Mais le volume seul ne suffit pas si le prix vient d'ailleurs. Unitree Robotics commercialise son humanoïde G1 à 16 000 dollars, le moins cher disponible sur le marché mondial en 2026. C'est une menace tarifaire directe sur les ambitions de Tesla : reconvertir une usine pour produire un million d'unités par an n'a de sens que si le marché ne s'est pas déjà rué sur une machine bien moins chère.
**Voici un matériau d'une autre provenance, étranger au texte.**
(** A call that finds too few descriptors leaves everything as it was. *)
Lemma undisturbed_inv v' : undisturbed (vv s) v' -> vinv (SysV v' (dd s) (calls s)) a sub tak com fin.
Proof using I.
  intros (D & F & -> & HF & HD). destruct I as [Hsh ? ? Hfr ? ? ? ? ? ? ? ? ? ? ? ?]. split; try done.
  - intros f Hf. apply (shape_frame (vv s)); try done; [|by apply Hsh]. intros i Hi. apply HD.
    by apply (in_use i f).
  - intros i Hi. vcbn. cbn [set_df v_free]. rewrite HF. by apply Hfr.
Qed.

Lemma ring_push ring from upto x f :
  ring_holds ring from upto x -> (length x < 8)%nat ->
  ring_holds (fupd ring (upto mod NUM) (f_0 f)) from (u16 (upto + 1)) (x ++ [f]).
Proof using.
  clear. intros (T & H0 & Hf & Hu & Hr) Hl. exists T. rewrite Hu, length_app. cbn [length].
  assert (forall y, u16 y mod NUM = y mod NUM) as Hm.
  { intros y. unfold u16, NUM. change (2 ^ 16) with (8 * 8192). dlia. }
  split_and!; [done|done| |].
  - unfold u16. rewrite Zplus_mod_idemp_l. f_equal. lia.
  - intros k g Hk. rewrite Hm. apply lookup_app_Some in Hk as [Hk|[Hk Hg]].
    + apply lookup_lt_Some in Hk as Hlt. rewrite fupd_ne; [by apply Hr|]. unfold NUM. dlia.
    + apply list_lookup_singleton_Some in Hg as [Ek <-]. replace k with (length x) by lia. apply fupd_eq.
Qed.
Lemma ring_pop ring from upto f x :
  ring_holds ring from upto (f :: x) ->
  ring (from mod NUM) = f_0 f /\ ring_holds ring (u16 (from + 1)) upto x /\ ((length x < 8)%nat -> from <> upto).
Proof using.
  clear. intros (T & H0 & Hf & Hu & Hr). cbn [length] in Hu.
  assert (forall y, u16 y mod NUM = y mod NUM) as Hm.
  { intros y. unfold u16, NUM. change (2 ^ 16) with (8 * 8192). dlia. }
  split; [|split].
  - rewrite Hf, Hm. specialize (Hr O f eq_refl). by rewrite Z.add_0_r in Hr.
  - exists (T + 1). split_and!; [lia| | |].
    + rewrite Hf. unfold u16. by rewrite Zplus_mod_idemp_l.
    + rewrite Hu. f_equal. lia.
    + intros k g Hk. specialize (Hr (S k) g Hk). rewrite <- Hr. f_equal. f_equal. lia.
  - intros Hl. rewrite Hf, Hu. unfold u16. dlia.
Qed.
Lemma ring_empty ring from upto : ring_holds ring from upto [] -> from = upto.
Proof using. clear. intros (T & H0 & -> & -> & _). cbn. by rewrite Z.add_0_r. Qed.

(** At most two chains are in flight. *)
Lemma few : (length fs <= 2)%nat.
Proof using I. apply flights_few; [apply (vi_nodup _ _ _ _ _ _ I)|apply (vi_range _ _ _ _ _ _ I)]. Qed.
La guerre du volume occidentale se heurte à la guerre des prix chinoise.
La métrique dure est chinoise : 10 000 unités, accélération x4
Et pendant qu'on débat de robots-tuteurs au pupitre, la courbe de production, elle, se décide discrètement. Le 28 mars 2026, le dix millième robot humanoïde produit par AgiBot (智元机器人) est sorti de la chaîne de montage, à Shanghai. Pas de salle Est, pas de discours sur l'enfance : un chiffre, une date, une usine.
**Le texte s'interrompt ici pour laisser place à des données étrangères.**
(* ===== verification/NetInv.v ===== *)
(** * No packet buffer is lost or used after it is freed

    [net_inv pool hand loose Q s]: the pages of [pool] are exactly the free pages, the
    buffers [hand] and sockets [loose] of the running code, the buffers in the transmit ring, the
    sockets, and the buffers queued on sockets (the receive ring is part of [hand]); [Q si] is the queue of the socket [si], as the
    chain of [next] pointers between its two ends. *)
From S2P Require Import Prelude Mem Sleeplock Ftable Mbuf Net NetSpec.

(** Membership in explicit concatenations. *)
Ltac mem :=
  repeat match goal with
  | H : _ /\ _ |- _ => destruct H
  | H : _ \/ _ |- _ => destruct H
  | H : _ ∈ _ ++ _ |- _ => apply elem_of_app in H
  | H : _ ∈ _ :: _ |- _ => apply elem_of_cons in H
  | H : ~ (_ ∈ _ ++ _) |- _ => apply not_elem_of_app in H
  | H : ~ (_ ∈ _ :: _) |- _ => apply not_elem_of_cons in H
  | |- context [_ ∈ _ ++ _] => rewrite elem_of_app
  | |- context [_ ∈ _ :: _] => rewrite elem_of_cons
  end; intuition (try congruence).

Definition nz (l : list Z) : list Z := filter (fun x => x <> 0) l.
Definition slots : list Z := seqZ 0 16.
Definition txl (s : netst) : list Z := nz (txm s <$> slots).
Definition rxl (s : netst) : list Z := rxm s <$> slots.

Fixpoint mchain (t : gmap Z mbuf) (h : Z) (l : list Z) : Prop :=
  match l with
  | [] => h = 0
  | a :: l' => h = a /\ a <> 0 /\ exists m, t !! a = Some m /\ mchain t (m_next m) l'
  end.

Definition sock_ok (t : gmap Z mbuf) (x : sock) (l : list Z) : Prop :=
  mchain t (rxq_head x) l /\ (l <> [] -> last l = Some (rxq_tail x)) /\
  0 <= raddr x < 2 ^ 32 /\ 0 <= lport x < 65536 /\ 0 <= rport x < 65536.

Record net_inv (pool hand loose : list Z) (Q : Z -> list Z) (s : netst) : Prop := {
  ni_pool : NoDup pool /\ (0 ∉ pool);
  ni_perm : pages s ++ hand ++ txl s ++ loose ++ sockets s ++ (sockets s ≫= Q) ≡ₚ pool;
  ni_mbufs : forall a, is_Some (mbufs s !! a) <-> a ∈ hand ++ txl s ++ (sockets s ≫= Q);
  ni_socks : forall si, is_Some (socks s !! si) <-> si ∈ loose ++ sockets s;
  ni_q : forall si x, si ∈ sockets s -> socks s !! si = Some x -> sock_ok (mbufs s) x (Q si);
  ni_tdt : 0 <= tdt s < 16;
  ni_rdt : 0 <= rdt s < 16;
}.

(** ** Chains *)

Lemma mchain_ext t t' h l : (forall a, a ∈ l -> t' !! a = t !! a) -> mchain t h l -> mchain t' h l.
Proof.
  revert h. induction l as [|a l IH]; intros h Ht; [done|]. intros (-> & Ha & m & Hm & Hc). split_and!; [done..|].
  exists m. rewrite Ht by set_solver. split; [done|]. apply IH; [|done]. intros b Hb. apply Ht. set_solver.
Qed.
Lemma mchain_nil t l : mchain t 0 l -> l = [].
Proof. destruct l as [|a l]; [done|]. intros (E & Ha & _). by subst a. Qed.
Lemma mchain_cons t h l : mchain t h l -> h <> 0 -> exists l' m, l = h :: l' /\ t !! h = Some m /\ mchain t (m_next m) l'.
Proof. destruct l as [|a l]; [done|]. intros (-> & Ha & m & Hm & Hc) _. by exists l, m. Qed.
Ce chiffre prend tout son sens dans sa pente. AgiBot a mis environ deux ans pour produire ses 1 000 premiers humanoïdes, puis environ un an de plus pour atteindre 5 000 unités en décembre 2025 — et seulement trois mois pour passer de 5 000 à 10 000 en mars 2026. La phase la plus récente s'est donc accomplie avec une accélération de production de plus de quatre fois par rapport à la précédente. Ce n'est pas une croissance linéaire : c'est une rampe.
Le classement confirme le rapport de force. Selon les analystes Omdia et IDC, AgiBot était numéro un mondial en volume de livraisons de robots humanoïdes en 2025. Le constructeur qui domine la production ne tient pas de conférence sur l'éducation à domicile : il expédie.
Sortir du discours, entrer dans le réel mesuré
Un dernier signal indique le sens du courant, et il vient encore d'Asie. À Tsukuba, un pilote a constitué — selon les déclarations conjointes de ZEALS et Quick datées du 25 mars 2026 — le premier déploiement documenté d'un robot humanoïde bipède autonome dans un hôpital japonais, avec un Unitree G1. Là encore, pas de promesse : un test grandeur nature, dans un lieu réel, avec une machine déjà sur le marché.
Le motif de la semaine tient en une phrase. Le marketing de l'humanoïde est américain, émotionnel, tourné vers le foyer et l'enfant ; la fabrication, elle, est chinoise, industrielle, tournée vers le prix et le volume. Tandis qu'à Washington une machine se déclare « honorée » de servir l'éducation, Shanghai aligne son dix millième exemplaire et Hangzhou casse les tarifs. Le spectacle se joue à un pupitre ; la courbe de production, elle, se décide ailleurs.